Slimane savait, lui. Mais il en savait peut-être trop. Il s'était marié bien tard. C'était un vieux garçon plein d'expériences peu avouables. Dans ses colères, il regrettait un peu tout cela jusqu'à désirer une de ces femmes faciles prêtes à tout. Mais, une fois calmé, pour rien au monde il n'eût voulu que Chabha se transformât et il était heureux de ses allures de fille pudique Alors, il l'aimait de tout son égoïsme et se contentait de caresses avares.

Sur le terrain de la vie ordinaire, ils s'entendaient fort bien. Elle lui obéissait sans difficultés, savait se rendre à ses raisons, reconnaissait son expérience. Elle prenait toujours son parti, ce qui réconfortait beaucoup Slimane. Chacun était sûr de l'attachement de l'autre : ils vivaient sans méfiance.

S'il en avait été autrement, ils ne seraient pas demeurés ensemble après dix ans d'attente. Car ils passaient leur vie à attendre Leur rêve fut d'avoir beaucoup d'enfants, surtout de garçons. Lorsqu'au début de leur mariage, quelqu'un souhaitait à l'un ou l'autre les sept garçons (sept est le chiffre habituel de ce genre de souhait), le souhait était accueilli avec un sourire épanoui : c'était bien visé. Ils commencèrent à s'inquiéter dès la fin de la première année. Était-ce un sort ou une malédiction ?

Il fallut s'entourer de précautions se faire pardonner par ses proches jusque-là oubliés, rendre visite aux morts, distribuer des mets sur leurs tombes pour solliciter leur bienveillance, aller voir les koubas réputées, y laisser des offrandes, en promettre de plus importantes. Chacun de ces rites s'exécutait avec la plus grande humilité. Pendant tout le mois, Slimane faisait sa prière, Chabha se purifiait soir et matin, les jeux de l'amour se déroulaient avec autant de vigueur que d'espoir (dans l'obscurité, bien entendu). Le matin du vingt-neuvième jour, la jeune femme sentait immanquablement une coulée tiède entre ses cuisses.

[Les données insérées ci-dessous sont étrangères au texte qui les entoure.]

(* ===== verification/Ustar.v ===== *)
(** * [lib/ustar.c]: headers of tar archives

    The header is a block of 512 bytes in memory, the state the memory with the
    text on the console.  A string literal of the code is at the address that
    [lit_at] gives for it.  [fuel] bounds the loops over strings. *)

From Stdlib Require Import Strings.Ascii Strings.String.
From S2P Require Import Prelude ListModel Bytes CString CStringRep Stdio.

Definition USTAR_HEADER_SIZE : Z := 512.

(** [enum ustar_type]. *)
Definition USTAR_REGULAR : Z := 48.
Definition USTAR_DIRECTORY : Z := 53.
Definition USTAR_EOF : Z := -1.

(** The fields of [struct ustar_header]: the offset and the size of each. *)
Record field := Field { offset : Z; size_of : Z }.
Definition h_name : field := Field 0 100.
Definition h_mode : field := Field 100 8.
Definition h_uid : field := Field 108 8.
Definition h_gid : field := Field 116 8.
Definition h_size : field := Field 124 12.
Definition h_mtime : field := Field 136 12.
Definition h_chksum : field := Field 148 8.
Definition h_typeflag : field := Field 156 1.
Definition h_linkname : field := Field 157 100.
Definition h_magic : field := Field 257 6.
Definition h_version : field := Field 263 2.
Definition h_uname : field := Field 265 32.
Definition h_gname : field := Field 297 32.
Definition h_devmajor : field := Field 329 8.
Definition h_devminor : field := Field 337 8.
Definition h_prefix : field := Field 345 155.
Definition h_padding : field := Field 500 12.

Definition sizeof_header : Z := offset h_padding + size_of h_padding.

Definition ULONG_MAX : Z := 4294967295.
Definition INT_MAX : Z := 2147483647.

Definition on_bytes {A} (c : B A) : M console A := fun s =>
  match c s.1 with Ok (a, m) => Ok (a, (m, s.2)) | Err e => Err e end.

(** ** Checksums and octal numbers *)

Definition in_chksum_field (i : Z) : bool := (offset h_chksum <=? i) && (i <? offset h_chksum + size_of h_chksum).

Fixpoint chksum_loop (n : nat) (header i chksum : Z) : B Z :=
  match n with
  | O => mret chksum
  | S n =>
      b ← (if in_chksum_field i then mret (chr " ") else load (header + i));
      chksum_loop n header (i + 1) (u32 (chksum + b))
  end.

Definition calculate_chksum (h : Z) : B Z := chksum_loop (Z.to_nat USTAR_HEADER_SIZE) h 0 0.

(** The result and the contents of [*value]. *)
Fixpoint parse_octal_loop (n : nat) (s ofs value : Z) : B (bool * Z) :=
  match n with
  | O => mret (false, value)
  | S n =>
      c ← load (s + ofs);
      if (chr "0" <=? c) && (c <=? chr "7") then
        if ULONG_MAX / 8 <? value then mret (false, value)
        else parse_octal_loop n s (ofs + 1) (u32 (c - chr "0" + value * 8))
      else if (c =? chr " ") || (c =? 0) then mret (0 <? ofs, value)
      else mret (false, value)
  end.

Definition parse_octal_field (s size : Z) : B (bool * Z) := parse_octal_loop (Z.to_nat size) s 0 0.

Fixpoint is_all_zeros_loop (n : nat) (block : Z) : B bool :=
  match n with
  | O => mret true
  | S n => b ← load block; if negb (b =? 0) then mret false else is_all_zeros_loop n (block + 1)
  end.

Definition is_all_zeros (block cnt : Z) : B bool := is_all_zeros_loop (Z.to_nat cnt) block.

Section Ustar.
Context (lit_at : string -> Z) (null_string : Z).

(** ** Names *)

Definition antisocial (file_name : Z) : B bool :=
  x ← load file_name;
  if x =? chr "/" then mret true else
  r ← memcmp file_name (lit_at "./") 2;
  if r =? 0 then mret true else
  r ← memcmp file_name (lit_at "../") 3;
  mret (r =? 0).

Fixpoint strip_loop (fuel : nat) (file_name : Z) : B Z :=
  match fuel with
  | O => fail EFuel
  | S fuel' =>
      a ← antisocial file_name;
      if (a : bool) then p ← strchr fuel file_name (chr "/"); strip_loop fuel' (p + 1)
      else mret file_name
  end.

Definition strip_antisocial_prefixes (fuel : nat) (file_name : Z) : B Z :=
  file_name ← strip_loop fuel file_name;
  x ← load file_name;
  if x =? 0 then mret (lit_at ".") else
  r ← strcmp fuel file_name (lit_at "..");
  mret (if r =? 0 then lit_at "." else file_name).

(** ** Headers *)

(** The header without its checksum. *)
Definition fill_header (fuel : nat) (file_name type size h : Z) : B unit :=
  memset h 0 sizeof_header;;
  strlcpy fuel (h + offset h_name) file_name (size_of h_name);;
  snprintf fuel null_string (h + offset h_mode) (size_of h_mode) (cstring "%07o") [if type =? USTAR_REGULAR then 420 else 493];;
  strlcpy fuel (h + offset h_uid) (lit_at "0000000") (size_of h_uid);;
  strlcpy fuel (h + offset h_gid) (lit_at "0000000") (size_of h_gid);;
  snprintf fuel null_string (h + offset h_size) (size_of h_size) (cstring "%011o") [u32 size];;
  snprintf fuel null_string (h + offset h_mtime) (size_of h_size) (cstring "%011o") [1136102400];;
  store (h + offset h_typeflag) type;;
  strlcpy fuel (h + offset h_magic) (lit_at "ustar") (size_of h_magic);;
  store (h + offset h_version + 1) (chr "0");;
  store (h + offset h_version) (chr "0");;
  strlcpy fuel (h + offset h_gname) (lit_at "root") (size_of h_gname);;
  strlcpy fuel (h + offset h_uname) (lit_at "root") (size_of h_uname);;
  mret tt.

Definition ustar_make_header (fuel : nat) (file_name type size h : Z) : M console bool :=
  ASSERT (sizeof_header =? USTAR_HEADER_SIZE);;
  ASSERT ((type =? USTAR_REGULAR) || (type =? USTAR_DIRECTORY));;
  file_name ← on_bytes (strip_antisocial_prefixes fuel file_name);
  n ← on_bytes (strlen fuel file_name);
  if 99 <? n then
    printf fuel null_string (lit "%s: file name too long" ++ [10; 0]) [file_name];;
    mret false
  else
    on_bytes (fill_header fuel file_name type size h);;
    sum ← on_bytes (calculate_chksum h);
    on_bytes (snprintf fuel null_string (h + offset h_chksum) (size_of h_chksum) (cstring "%07o") [sum]);;
    mret true.

(** What [ustar_parse_header] stores: the address of the name, the type and the
    size. *)
Record archived := Archived { a_name : Z; a_type : Z; a_size : Z }.

(** The message, a null pointer for success, and what is stored through the
    pointers. *)
Definition ustar_parse_header (fuel : nat) (h : Z) : B (Z * option archived) :=
  ASSERT (sizeof_header =? USTAR_HEADER_SIZE);;
  z ← is_all_zeros h USTAR_HEADER_SIZE;
  if (z : bool) then mret (NULL, Some (Archived NULL USTAR_EOF 0)) else
  r ← memcmp (h + offset h_magic) (lit_at "ustar") 6;
  if negb (r =? 0) then mret (lit_at "not a ustar archive", None) else
  v0 ← load (h + offset h_version);
  bad ← (if negb (v0 =? chr "0") then mret true else v1 ← load (h + offset h_version + 1); mret (negb (v1 =? chr "0")));
  if (bad : bool) then mret (lit_at "invalid ustar version", None) else
  c ← parse_octal_field (h + offset h_chksum) (size_of h_chksum);
  if negb c.1 then mret (lit_at "corrupt chksum field", None) else
  sum ← calculate_chksum h;
  if negb (c.2 =? sum) then mret (lit_at "checksum mismatch", None) else
  n ← load (h + offset h_name + size_of h_name - 1);
  long ← (if negb (n =? 0) then mret true else p ← load (h + offset h_prefix); mret (negb (p =? 0)));
  if (long : bool) then mret (lit_at "file name too long", None) else
  t ← load (h + offset h_typeflag);
  if negb (t =? USTAR_REGULAR) && negb (t =? USTAR_DIRECTORY) then mret (lit_at "unimplemented file type", None) else
  size ← (if t =? USTAR_REGULAR then
            s ← parse_octal_field (h + offset h_size) (size_of h_size);
            mret (if negb s.1 then inl (lit_at "corrupt file size field")
                  else if INT_MAX <? s.2 then inl (lit_at "file too large") else inr s.2)
          else mret (inr 0));
  match size with
  | inl message => mret (message, None)
  | inr size_ul =>
      name ← strip_antisocial_prefixes fuel (h + offset h_name);
      mret (NULL, Some (Archived name t size_ul))
  end.

End Ustar.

Elle courait derrière le pignon où se trouvait la petite hutte en roseaux et relevait sa gandoura pour contempler sa honte : sa déconvenue se traduisait par un flot d'insultes qui s'adressaient à n'importe qui ou n'importe quoi : la poule qui grattait la rigole, le pot ébréché qu'elle avait heurté par mégarde, un battant de porte qui ne voulait pas rester ouvert. Slimane devinait tout de suite. Il se levait sans un mot. Puis s'en allait au café.

[…]

 

 

XXVII

 

La nouvelle s'était répandue avec rapidité. On courait vers la carrière, le village entier était frappé de stupeur. Une centaine d'hommes et d'enfants se tenaient serrés au bord du cirque et suivaient attentivement des yeux ceux qui étaient descendus et qui s'activaient au déblaiement. D'autres survenaient sans cesse, le visage anxieux ou enfiévré. Certains audacieux essayaient de franchir le cercle pour descendre mais les autres les repoussaient, scandalisés.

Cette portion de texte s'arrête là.